#### What the task asks
Only one span of the listing below should come back. It runs from the line with "- intros remapped" through the line with "Conventions of the embedding.", and each of its lines must be reproduced exactly.

START Material for this task

(** X1: the start rule alone derives the empty token sequence: an empty
    file is a source file whose node has no children, and a derivation of
    any other rule spans at least one token. *)
Theorem only_source_file_derives_empty :
  (forall n d, valid $n d = true -> yield d = [] -> n = source_file) /\
  parses $source_file [] (DSym (DSeq [DRep []])) /\
  cst $source_file (DSym (DSeq [DRep []])) =
    [(None, Node (Rule source_file) [])].
Proof.
  split; [|split; [repeat split|reflexivity]].
  intros n d V Y.
  pose proof (derives_empty_sound may_be_empty may_be_empty_closed
                d $n V Y) as H.
  destruct n; first [reflexivity | discriminate H].
Qed.

Lemma only_source_file_derives_empty_witness :
  source_file = source_file.
Proof.
  apply (proj1 only_source_file_derives_empty source_file
           (DSym (DSeq [DRep []]))); reflexivity.
Defined.

Lemma first_token_sound n d t rest :
  valid $n d = true -> yield d = t :: rest -> first_tokens n t = true.
Proof.
  intros V Y.
  exact (starts_sound may_be_empty first_tokens may_be_empty_closed
           first_tokens_closed d $n t rest V Y).
Qed.

Lemma nonempty_yield n d :
  valid $n d = true -> n <> source_file ->
  exists t rest, yield d = t :: rest.
Proof.
  intros V D. destruct (yield d) as [|t rest] eqn:Y; [|eauto].
  exfalso. apply D.
  pose proof (derives_empty_sound may_be_empty may_be_empty_closed
                d $n V Y) as H.
  destruct n; first [reflexivity | discriminate H].
Qed.
(** A run in which every evaluation succeeds, spelled out. *)
Lemma study_optimize_ok self n : forall (w : World) w' st mid,
  study w = Some st ->
  task_configs w !! "model_id" = Some mid ->
  study_optimize (objective self) n w = (inr tt, w') ->
  let n0 := optuna.next_trial_id st in
  exists losses cfgs,
    length losses = n /\
    stdout w' = stdout w ++ zip (seqZ n0 (Z.of_nat n)) losses /\
    start_log w' = start_log w ++ (inr <$> losses) /\
    study w' = Some {| optuna.next_trial_id := n0 + Z.of_nat n;
                       optuna.best :=
                         optuna.best_after (optuna.best st)
                           (zip (seqZ n0 (Z.of_nat n)) losses) |} /\
    trial_log w' = trial_log w ++ cfgs /\
    (fun cfg : gmap string PyVal => cfg !! "trial_id") <$> cfgs =
      (fun k => Some (VStr ("tid_" +:+ str k))) <$> seqZ n0 (Z.of_nat n) /\
    task_configs w' !! "model_id" = Some mid /\
    (forall k, n0 <= k < n0 + Z.of_nat n -> registry w' mid (VInt k) = Some (getpid C)) /\
    (forall m k', (m <> mid \/ forall k, n0 <= k < n0 + Z.of_nat n -> k' <> VInt k) ->
                  registry w' m k' = registry w m k').
Proof.
  induction n as [|n IH]; intros w w' st mid Hst Hmid H n0; simpl in H.
  - exec. exists [], []. simpl. rewrite !app_nil_r.
    split_and!; try done.
    + rewrite Hst. f_equal. subst n0. destruct st; simpl. f_equal. lia.
    + intros k ?. lia.
  - unfold study_ask, study_tell in H. exec.
    match goal with
    | H : TrainingTrialObjective_call _ _ _ _ = _ |- _ =>
        pose proof (objective_frame _ _ _ _ _ H) as (Hstudy & _ & _);
        apply objective_ok in H
          as (lr & mid' & inner & Hmid' & Hinner & Hcfg & Hreg & Hout & Htl & Hsl)
    end.
    simpl in *. simplify_eq.
    match goal with
    | H : study_optimize _ _ _ = _ |- _ =>
        eapply (IH _ _ _ mid) in H
          as (losses & cfgs & Hlen & Hout' & Hsl' & Hst' & Htl' & Hids & Hmid''
              & Hin & Hother); [| reflexivity | ]
    end.
    2:{ simpl. rewrite Hcfg. by rewrite !lookup_insert_ne. }
    simpl in *.
    match goal with
    | |- context [stdout w ++ zip _ _] =>
        exists (x1 :: losses), (task_configs x2 :: cfgs)
    end.
    rewrite seqZ_S. simpl.
    split_and!.
    + by rewrite Hlen.
    + by rewrite Hout', Hout, <- app_assoc.
    + by rewrite Hsl', Hsl, <- app_assoc.
    + rewrite Hst'. do 2 f_equal. lia.
    + by rewrite Htl', Htl, <- app_assoc.
    + f_equal; [|exact Hids]. rewrite Hcfg. by rewrite lookup_insert_eq.
    + done.
    + intros k Hk. destruct (decide (k = n0)) as [->|Hne].
      * rewrite Hother.
        -- unfold registry. simpl. rewrite Hreg, lookup_insert_eq. simpl.
           by rewrite lookup_insert_eq.
        -- right. intros k ? [= ?]. subst n0. lia.
      * apply Hin. subst n0. lia.
    + intros m k' Hmk. rewrite Hother.
      * unfold registry. simpl. rewrite Hreg.
        destruct (decide (mid = m)) as [<-|Hm].
        -- rewrite lookup_insert_eq, Hinner. simpl.
           rewrite lookup_insert_ne; [done|].
           destruct Hmk as [?|Hk]; [done|]. intros <-.
           apply (Hk n0); [subst n0; lia | done].
        -- by rewrite lookup_insert_ne.
      * destruct Hmk as [?|Hk]; [by left|]. right.
        intros k ?. apply Hk. subst n0. lia.
Qed.

Lemma study_optimize_S (objective : optuna.Trial -> M World Qc) n :
  study_optimize objective (S n) =
    (trial <- study_ask ;;
     value <- objective trial ;;
     study_tell trial value ;;
     study_optimize objective n)%py.
Proof. reflexivity. Qed.

#[local] Arguments study_optimize : simpl never.

(** *** Construction of the orchestrator *)

Lemma init_frame mc mo ds (w : World) r w1 :
  ForecastingTrainingTask_init C mc mo ds w = (r, w1) ->
  rpc_log w1 = rpc_log w /\ warn_log w1 = warn_log w /\
  start_log w1 = start_log w /\ stdout w1 = stdout w.
Proof. unfold ForecastingTrainingTask_init. intros H. exec; auto. Qed.

Lemma init_tuning mc mo ds (w : World) self w1 :
  ForecastingTrainingTask_init C mc mo ds w = (inr self, w1) ->
  truthy (tuning self) = true ->
  task_configs w !! "model_id" = Some (model_id self) /\
  task_configs w !! "tuning" = Some (tuning self) /\
  model_configs self = mc /\ dataset self = ds /\
  study w1 = Some optuna.create_study /\
  task_configs w1 = task_configs w /\
  task_trial_map w1 = task_trial_map w /\
  trial_log w1 = trial_log w.
Proof.
  unfold ForecastingTrainingTask_init. intros H Ht. exec; [done|].
  simpl in Ht. congruence.
Qed.

Lemma init_direct mc mo ds (w : World) self w1 :
  ForecastingTrainingTask_init C mc mo ds w = (inr self, w1) ->
  truthy (tuning self) = false ->
  exists inner,
    task_configs w !! "model_id" = Some (model_id self) /\
    task_configs w !! "tuning" = Some (tuning self) /\
    default_trial_id self = Some "tid_0" /\
    is_Some (trial self) /\
    task_trial_map w !! model_id self = Some inner /\
    task_configs w1 = <["trial_id" := VStr "tid_0"]> (task_configs w) /\
    task_trial_map w1 =
      <[model_id self := <[VStr "tid_0" := getpid C]> inner]>
        (task_trial_map w) /\
    trial_log w1 = trial_log w ++ [task_configs w1] /\
    study w1 = study w.
Proof.
  unfold ForecastingTrainingTask_init. intros H Ht. exec.
  { simpl in Ht. congruence. }
  eexists. split_and!; eauto.
Qed.
(** ** DSSMLTaskSettings.get_algorithm_settings, set_algorithm_enabled *)

(** The values of both remap tables are lowercase ASCII text already. *)
Lemma lower_idempotent_on_remap c :
  map_Forall (λ _ remapped, Sample.lower remapped = remapped)
    (DSSMLTaskSettings.algorithm_remap c).
Proof. apply (bool_decide_unpack _). by destruct c; vm_compute. Qed.

(** C8.  [get_algorithm_settings] first applies the remap table of the
    settings' class and then indexes into [modeling]: for a name in the table
    it is [modeling[algorithm_remap[name]]], for any other name
    [modeling[lower(name)]] (with the errors of that subscript);
    [set_algorithm_enabled] writes the ['enabled'] field of the dictionary
    found there, and the heap is otherwise unchanged.  Of [str.lower] only
    this is used: it leaves the values of the table, which are lowercase
    already, as they are. *)
Theorem get_algorithm_settings_remap (lower : string → string)
    (self : DSSMLTaskSettings.t) (ls lm : loc)
    (w : world) (algorithm_name : string) :
  DSSMLTaskSettings.mltask_settings self = VRef ls →
  field (heap w) ls "modeling" (VRef lm) →
  let table := DSSMLTaskSettings.algorithm_remap (DSSMLTaskSettings.class self) in
  map_Forall (λ _ remapped, lower remapped = remapped) table →
  (∀ remapped, table !! algorithm_name = Some remapped →
     DSSMLTaskSettings.get_algorithm_settings lower self algorithm_name w =
     getitem (VRef lm) (VStr remapped) w) ∧
  (table !! algorithm_name = None →
     DSSMLTaskSettings.get_algorithm_settings lower self algorithm_name w =
     getitem (VRef lm) (VStr (lower algorithm_name)) w) ∧
  (∀ le entry enabled,
     field (heap w) lm
       (default (lower algorithm_name) (table !! algorithm_name))
       (VRef le) →
     heap w !! le = Some (ODict entry) →
     DSSMLTaskSettings.set_algorithm_enabled lower self algorithm_name enabled w =
     (Ret (), World (<[le := ODict (<["enabled" := enabled]> entry)]> (heap w))
                    (trace w))).
Proof.
  intros Hself Hm table Hlower.
  assert (DSSMLTaskSettings.get_algorithm_settings lower self algorithm_name w =
          getitem (VRef lm)
            (VStr (lower (default algorithm_name (table !! algorithm_name)))) w)
    as Hget.
  { unfold DSSMLTaskSettings.get_algorithm_settings. rewrite Hself.
    rewrite (bind_Ret _ _ _ _ _ (getitem_field _ _ _ _ Hm)).
    fold table. by destruct (table !! algorithm_name). }
  split; [|split].
  - intros remapped E. rewrite Hget. rewrite E. simpl.
    by rewrite (Hlower _ _ E).
  - intros E. rewrite Hget. by rewrite E.
  - intros le entry enabled Hf E.
    unfold DSSMLTaskSettings.set_algorithm_enabled.
    erewrite bind_Ret; [by apply setitem_dict|].
    rewrite Hget. destruct (table !! algorithm_name) as [r|] eqn:Er.
    + simpl in *. rewrite (Hlower _ _ Er).
      by apply getitem_field.
    + by apply getitem_field.
Qed.
(** * situation-monitor: the news ingestion pipeline

    A shallow embedding of the TypeScript pipeline of the repository
    (text enrichment, identity hashing, date parsing, filter, deduplication,
    sort and the orchestrator) together with the properties its
    specification states about it.

    Conventions of the embedding.
    - A JavaScript string is a [string]: a sequence of code units, each below
      256 (ASCII and Latin-1 text).  Code units above 255 are outside the
      model; a pattern of the source that mentions one can never match.
    - A JavaScript number that holds an integer (a length, a position, a
      time value, a hash) is a [Z]; the [maxLength] of a summary and its
      products with 0.5 and 0.7 are binary64 numbers ([PrimFloat]), as in the
      engine.  [NaN] of a time value is [None].
    - [undefined] and an absent property are [None].
    - What the host provides (the clock, the implementation-defined part of
      [Date.parse], the [URL] parser, the network, the order in which
      [Array.prototype.sort] leaves an array whose comparator is not
      consistent) is a parameter. *)

From Stdlib Require Import ZArith List String Ascii Bool Lia.
From Stdlib Require Import Floats Uint63.
From Stdlib Require Import Sorting.Sorted Sorting.Permutation.
From stdpp Require Import gmap strings.

Open Scope string_scope.
Open Scope Z_scope.

(* ================================================================== *)
(** * The JavaScript runtime the source relies on *)
(* ================================================================== *)

Module Js.

(** ** Numbers *)

(** [ToInt32]: the wrap-around of the bitwise operators. *)
Definition to_int32 (z : Z) : Z := (z + 2 ^ 31) mod 2 ^ 32 - 2 ^ 31.

(** [x << n] on 32-bit integers. *)
Definition shl32 (x n : Z) : Z := to_int32 (Z.shiftl (to_int32 x) n).

(** [x & y] on 32-bit integers. *)
Definition and32 (x y : Z) : Z := Z.land (to_int32 x) (to_int32 y).

(** An integer as a number (exact below 2^53 in magnitude). *)
Definition num (z : Z) : float :=
  if z <? 0 then PrimFloat.opp (PrimFloat.of_uint63 (Uint63.of_Z (- z)))
  else PrimFloat.of_uint63 (Uint63.of_Z z).

(** The number the literal [0.7] denotes, and [0.5]. *)
Definition lit_0_7 : float := 0x1.6666666666666p-1%float.
Definition lit_0_5 : float := 0x1p-1%float.

(** [ToIntegerOrInfinity]: [NaN] is 0, a finite number is truncated. *)
Inductive integer_or_inf : Type :=
| NegInf
| Int (z : Z)
| PosInf.

Definition toIntegerOrInfinity (x : float) : integer_or_inf :=
  match Prim2SF x with
  | S754_zero _ => Int 0
  | S754_nan => Int 0
  | S754_infinity neg => if neg then NegInf else PosInf
  | S754_finite neg mant e =>
      let magnitude := if 0 <=? e then Z.shiftl (Z.pos mant) e
                       else Z.shiftr (Z.pos mant) (- e) in
      Int (if neg then - magnitude else magnitude)
  end.

(** The digit of [Number.prototype.toString(radix)]. *)
Definition digit_of (d : Z) : ascii :=
  if d <? 10 then ascii_of_nat (Z.to_nat (48 + d))
  else ascii_of_nat (Z.to_nat (97 + (d - 10))).

Fixpoint toString_aux (fuel : nat) (radix n : Z) (acc : string) : string :=
  match fuel with
  | O => acc
  | S fuel' =>
      let acc' := String (digit_of (n mod radix)) acc in
      if n / radix =? 0 then acc' else toString_aux fuel' radix (n / radix) acc'
  end.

END Material for this task

#### Response below
  - intros remapped E. rewrite Hget. rewrite E. simpl.
    by rewrite (Hlower _ _ E).
  - intros E. rewrite Hget. by rewrite E.
  - intros le entry enabled Hf E.
    unfold DSSMLTaskSettings.set_algorithm_enabled.
    erewrite bind_Ret; [by apply setitem_dict|].
    rewrite Hget. destruct (table !! algorithm_name) as [r|] eqn:Er.
    + simpl in *. rewrite (Hlower _ _ Er).
      by apply getitem_field.
    + by apply getitem_field.
Qed.
(** * situation-monitor: the news ingestion pipeline

    A shallow embedding of the TypeScript pipeline of the repository
    (text enrichment, identity hashing, date parsing, filter, deduplication,
    sort and the orchestrator) together with the properties its
    specification states about it.

    Conventions of the embedding.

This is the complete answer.